Com que direito decretamos simplesmente que o mito é uma superstição? Mas, se não há razão alguma para que façamos isso, [177] haveria razão para afirmar a subsistência de verdades diversas em relação ao ente? E como essas verdades se comportam e se relacionam umas com as outras? Se aceitarmos ou compreendermos fundamentalmente que também há no mito uma verdade própria, então não mais haverá, evidentemente, nenhuma diferença essencial entre a verdade pré-científica e a verdade científica. Nesse caso, essas duas verdades só se mostrarão como diversas segundo o grau; e, com efeito, somente na medida em que a ciência contém mais conhecimentos, em que o indivíduo é determinado mais exatamente e é mais bem fundado em seu contexto. Mas a partir de que grau se inicia a verdade científica, e onde cessa a verdade pré-científica? Não é justamente a verdade do mito que tem a prerrogativa de uma coerência única, e seu poder não repousa exatamente no fato de que tudo está uniformemente fundamentado, ao passo que nós, diante dos fatos manifestos, não vemos mais em algumas ciências a realidade efetiva do ente?

Assim, a verdade científica não é nem a única espécie de verdade nem a mais elevada. Mesmo a essência dessa verdade não pode consistir no fato de que uma gama supremamente numerosa de fatos se torne manifesta e em que a determinação desses fatos comporte em si um grau mais elevado de exatidão. Por meio de tais comparações, não alcançamos a essência da ciência nem uma caracterização da essência do ser-aí científico; no máximo vemos que não podemos de maneira alguma atribuir-lhe a distinção que se gostaria de lhe imputar, apoiados em um certo pensamento esclarecido.

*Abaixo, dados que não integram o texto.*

(** The clock moves by [dt] while the handler computes or sleeps. *)
Definition pass (dt : Q) : T unit :=
  modify (fun s => set_clock (clock s + dt) s).

(** [await asyncio.sleep(d)] *)
Definition sleep (d : Q) : T unit := pass (Qmax 0 d).

(** [print(...)] *)
Definition print (l : log_line) : T unit :=
  modify (fun s => set_output (output s ++ [l]) s).

(** [random.random()], a float of [[0, 1)], on a grid of thousandths *)
Definition random_random : T Q :=
  fun s =>
    (Ok (Z.of_nat (randoms s (random_pos s) mod 1000) # 1000),
     set_random_pos (Datatypes.S (random_pos s)) s).

(** [a / b] *)
Definition truediv (a b : Q) : T Q :=
  if Qeq_bool b 0 then raise ZeroDivisionError else ret (a / b).

(** [range(n)] *)
Definition range (n : Z) : list Z := map Z.of_nat (seq 0 (Z.to_nat n)).

(** [sum(l)] on integers and on floats *)
Definition sum_int (l : list Z) : Z := fold_left Z.add l 0%Z.
Definition sum_float (l : list Q) : Q := fold_left Qplus l 0.

(** ** The database and Redis *)

(** [with engine.connect() as conn: body] *)
Definition with_connection {A} (body : T A) : T A :=
  up <- gets db_up ;;
  if up then body else raise OperationalError.

(** The query [SELECT COUNT] of all rows [FROM requests] *)
Definition select_count : T Z := gets (fun s => len (requests s)).

(** [SELECT AVG(response_time) FROM requests]: [None] on an empty table *)
Definition select_avg : T (option Q) :=
  gets (fun s =>
          match requests s with
          | [] => None
          | _ :: _ =>
              Some (fold_right Qplus 0 (map row_response_time (requests s))
                    / inject_Z (len (requests s)))
          end).

(** The same count [WHERE status_code >= 400] *)
Definition select_error_count : T Z :=
  gets (fun s =>
          len (filter (fun r => (400 <=? row_status_code r)%Z) (requests s))).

De que outro modo, porém, podemos lançar luz sobre a essência da ciência e do ser-aí científico? Ciência é um tipo de verdade. A verdade pertence ao ser-aí. Na medida em que esse ser-aí existe, ele é no seio da verdade. Se retivermos essa ideia de verdade, se tomarmos assim a ciência como um modo do ser-na-verdade, imediatamente nos depararemos com algo conhecido; a ciência consiste justamente em uma atitude particular. Sabemos, desde a Antiguidade, que a ciência é uma atitude considerada teórica — [178] teórica em contraposição à prática. Teoria e prática significam: o mero pensar e especular de um lado, a execução e aplicação do que foi pensado e conhecido do outro lado.

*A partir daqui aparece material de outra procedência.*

Lemma flat_inv_attempt (depth : Z) (url : string) (st : state) :
  flat_inv st -> url ∉ Depth.crawled_urls st -> flat_inv (attempt depth url st).
Proof.
  intros Hinv Hnew.
  destruct (attempt_results depth url st)
    as (Hall & _ & Htrace & _ & _ & Hcrawled & _).
  set (r := result_of depth url (backend_crawl (Depth.backend st) url).2) in *.
  assert (Hurl : r_url r = url) by apply result_of_url.
  pose proof Hinv as (Hc & Hno & Ht).
  repeat split.
  - rewrite Hcrawled, Hall, successes_app, map_app, list_to_set_app_L, <- Hc.
    rewrite successes_singleton. destruct (r_success r); simpl.
    + by rewrite Hurl, union_empty_r_L.
    + by rewrite union_empty_r_L.
  - rewrite Hall. intros i j ri rj Hi Hj Hlt Hok.
    destruct (decide (j < length (Depth.all_results st))%nat) as [Hjl|Hjl].
    + rewrite lookup_app_l in Hi by lia. rewrite lookup_app_l in Hj by lia.
      by eapply Hno.
    + apply lookup_lt_Some in Hj as Hjlt. rewrite length_app in Hjlt. simpl in Hjlt.
      rewrite lookup_app_r in Hj by lia.
      replace (j - length (Depth.all_results st))%nat with 0%nat in Hj by lia.
      injection Hj as <-.
      rewrite lookup_app_l in Hi by lia.
      rewrite Hurl. intros ->. apply Hnew.
      eapply crawled_of_success; [exact Hinv| |exact Hok].
      by eapply list_elem_of_lookup_2.
  - rewrite Htrace, Hall, flat_map_app, Ht. simpl. by rewrite app_nil_r.
Qed.

Lemma flat_inv_for_level (depth : Z) (items : list (string * Z)) (st : state) :
  flat_inv st -> flat_inv (for_level depth items st).
Proof.
  apply for_level_inv. intros st' url Hinv Hnew _. by apply flat_inv_attempt.
Qed.

Lemma flat_inv_run (fuel : nat) (current_level : list (string * Z)) (st st' : state) :
  flat_inv st -> while_levels fuel current_level st = Some st' -> flat_inv st'.
Proof.
  intros Hinv Hrun.
  destruct (while_levels_inv (fun _ => flat_inv)) with (2 := Hinv) (3 := Hrun)
    as [_ Hfinal]; [|exact Hfinal].
  intros url d rest st0 Hst0 _ st1. subst st1.
  apply (flat_inv_for_level d ((url, d) :: rest) (Depth.enter_level st0)), Hst0.
Qed.

Lemma flat_inv_init (b : B) : flat_inv (Depth.begin_run (Depth.init b)).
Proof.
  repeat split. intros i j ri rj Hi. simpl in Hi. by rewrite lookup_nil in Hi.
Qed.

(** *** One level *)

Lemma level_inv_enter (d : Z) (st : state) :
  level_inv d (Depth.enter_level st) (Depth.enter_level st).
Proof.
  unfold level_inv, cap. simpl. rewrite app_nil_r.
  repeat split; try constructor. lia.
Qed.

Lemma level_inv_attempt (d : Z) (url : string) (st0 st : state) :
  level_inv d st0 st ->
  Depth.pages_at_level st < Depth.max_pages_per_level cfg ->
  level_inv d st0 (attempt d url st).
Proof.
  intros (Hall & Hdepth & Hdr & Hnext & Hpages & Hcap) Hlt.
  destruct (attempt_results d url st)
    as (Hall' & Hlevel' & _ & _ & Hdr' & _ & Hpages').
  destruct (attempt_next_level d url st) as (links & Hnext' & _ & _).
  set (r := result_of d url (backend_crawl (Depth.backend st) url).2) in *.
  unfold level_inv.
  rewrite Hall', Hlevel', Hdr', Hnext', Hpages', Hall, Hdr, successes_app,
    successes_singleton, length_app.
  repeat split.
  - by rewrite app_assoc.
  - apply Forall_app. split; [done|]. constructor; [apply result_of_depth|constructor].
  - apply Forall_app. split; [done|]. apply Forall_forall.
    intros item Hitem. apply list_elem_of_fmap in Hitem as (link & -> & _). done.
  - destruct (r_success r); simpl; lia.
  - unfold cap in *. destruct (r_success r); lia.
Qed.

Lemma level_inv_for_level (d : Z) (items : list (string * Z)) (st : state) :
  level_inv d (Depth.enter_level st) (for_level d items (Depth.enter_level st)).
Proof.
  apply (for_level_inv (level_inv d (Depth.enter_level st))).
  - intros st' url Hinv _ Hlt. by apply level_inv_attempt.
  - apply level_inv_enter.
Qed.

(** *** From one level to the next *)

Lemma same_depth_sorted (d : Z) (l : list page_result) :
  Forall (fun r => r_depth r = d) l -> StronglySorted Z.le (map r_depth l).
Proof.
  induction 1 as [|r l Hr Hl IH]; simpl; constructor; [exact IH|].
  apply Forall_fmap. eapply Forall_impl; [exact Hl|]. simpl. intros r'. lia.
Qed.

No entanto, a ciência não é apenas um mero modo de comportamento. Ao contrário, ela é uma possível postura fundamental da existência humana, um βίος, um θεωρετικός βίος. Como a partir desse ponto não é determinada apenas a ideia da ciência ocidental, mas também essencialmente a ideia da filosofia, precisamos discutir mais exatamente o que a Antiguidade compreendia por essa ideia — ainda que aqui, naturalmente, somente o que há de mais essencial para o nosso intuito particular. Uma discussão mais abrangente teria de responder a uma série de perguntas inter-relacionadas.